## [WHAT THE TASK ASKS]
From the entries that follow, reproduce exactly and only the lines from the line with "Definition references (v" to the line with "arrange : list A → list A;", endpoints included.
____ DATA SECTION
(** *** The statements of the two joins *)

(** [c.id = v.company_id]: true on a reference that is not NULL and
    equals the identifier. *)
Definition references (v : vacancy_row) (c : company_row) : bool :=
  match v_company_id v with
  | Some i => c_id c =? i
  | None => false
  end.

(** [companies c LEFT JOIN vacancies v ON c.id = v.company_id]: every
    company with each of its vacancies, or once with no vacancy. *)
Definition left_join (d : database)
  : list (company_row * option vacancy_row) :=
  flat_map
    (fun c =>
       match List.filter (fun v => references v c) (vacancies d) with
       | [] => [(c, None)]
       | vs => map (fun v => (c, Some v)) vs
       end)
    (companies d).

(** [COUNT(v.id)] in the group of a name: the joined rows of that name
    whose vacancy side is not NULL. *)
Definition count_in_group (nm : string)
    (joined : list (company_row * option vacancy_row)) : Z :=
  Z.of_nat
    (length (List.filter
               (fun j => String.eqb (c_name (fst j)) nm
                         && bool_decide (is_Some (snd j)))
               joined)).

(** A statement without [ORDER BY] leaves the order of its rows to the
    server, which may choose it anew for every execution. An [order] is
    one such choice: the rows that go in come out, each as often as it
    went in, in some order. *)
Record order (A : Type) : Type := Order {
  arrange : list A → list A;
  arrange_perm : ∀ l : list A, arrange l ≡ₚ l
}.
Arguments Order {A} _ _.
Arguments arrange {A} _ _.
Arguments arrange_perm {A} _ _.

(** Two choices: the rows as the model computes them, and the other way
    round. *)
Definition as_computed {A : Type} : order A :=
  Order (fun l => l) (fun l => Permutation_refl l).

Definition backwards {A : Type} : order A :=
  Order (@rev A) (fun l => Permutation_sym (Permutation_rev l)).

(** [SELECT c.name, COUNT(v.id) FROM companies c
     LEFT JOIN vacancies v ON c.id = v.company_id GROUP BY c.name]:
    one row per distinct name, in the order that the server chooses. *)
Definition select_counts_stmt (plan : order (string * Z)) (d : database)
  : outcome (list (string * Z)) :=
  let joined := left_join d in
  Returned
    (arrange plan
       (map (fun nm => (nm, count_in_group nm joined))
            (remove_dups (map (fun j => c_name (fst j)) joined)))).

(** What the join of vacancies and companies selects:
    [c.name, v.name, v.salary_from, v.salary_to, v.url]. *)
Definition listing_tuple : Type :=
  string * option string * option Z * option Z * option string.

Definition listing_of (c : company_row) (v : vacancy_row) : listing_tuple :=
  (c_name c, v_name v, v_salary_from v, v_salary_to v, v_url v).

(** [SELECT c.name, v.name, v.salary_from, v.salary_to, v.url
     FROM vacancies v JOIN companies c ON v.company_id = c.id]: one row
    for every pair of a vacancy and a company that it refers to, in the
    order that the server chooses. *)
Definition select_all_stmt (plan : order listing_tuple) (d : database)
  : outcome (list listing_tuple) :=
  Returned
    (arrange plan
       (flat_map
          (fun v => map (fun c => listing_of c v)
                        (List.filter (references v) (companies d)))
          (vacancies d))).

End Sql.

(** ** The class *)

Module DBManager.
Import Py Sql.

(** What [print] writes in [insert_vacancy]: the line with the error and
    the line with the record. *)
Inductive line : Type :=
  | ErrorLine (e : exn)
  | VacancyLine (vacancy : dict).

(** The connection is in autocommit mode: the database is the committed
    state. *)
Record world : Type := {
  db : database;
  stdout : list line
}.

Definition M (A : Type) : Type := world → outcome A * world.

#[export] Instance M_ret : MRet M := fun A a w => (Returned a, w).
#[export] Instance M_bind : MBind M := fun A B f m w =>
  match m w with
  | (Returned a, w') => f a w'
  | (Raised e, w') => (Raised e, w')
  end.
________
## [YOUR RESPONSE]
Definition references (v : vacancy_row) (c : company_row) : bool :=
  match v_company_id v with
  | Some i => c_id c =? i
  | None => false
  end.

(** [companies c LEFT JOIN vacancies v ON c.id = v.company_id]: every
    company with each of its vacancies, or once with no vacancy. *)
Definition left_join (d : database)
  : list (company_row * option vacancy_row) :=
  flat_map
    (fun c =>
       match List.filter (fun v => references v c) (vacancies d) with
       | [] => [(c, None)]
       | vs => map (fun v => (c, Some v)) vs
       end)
    (companies d).

(** [COUNT(v.id)] in the group of a name: the joined rows of that name
    whose vacancy side is not NULL. *)
Definition count_in_group (nm : string)
    (joined : list (company_row * option vacancy_row)) : Z :=
  Z.of_nat
    (length (List.filter
               (fun j => String.eqb (c_name (fst j)) nm
                         && bool_decide (is_Some (snd j)))
               joined)).

(** A statement without [ORDER BY] leaves the order of its rows to the
    server, which may choose it anew for every execution. An [order] is
    one such choice: the rows that go in come out, each as often as it
    went in, in some order. *)
Record order (A : Type) : Type := Order {
  arrange : list A → list A;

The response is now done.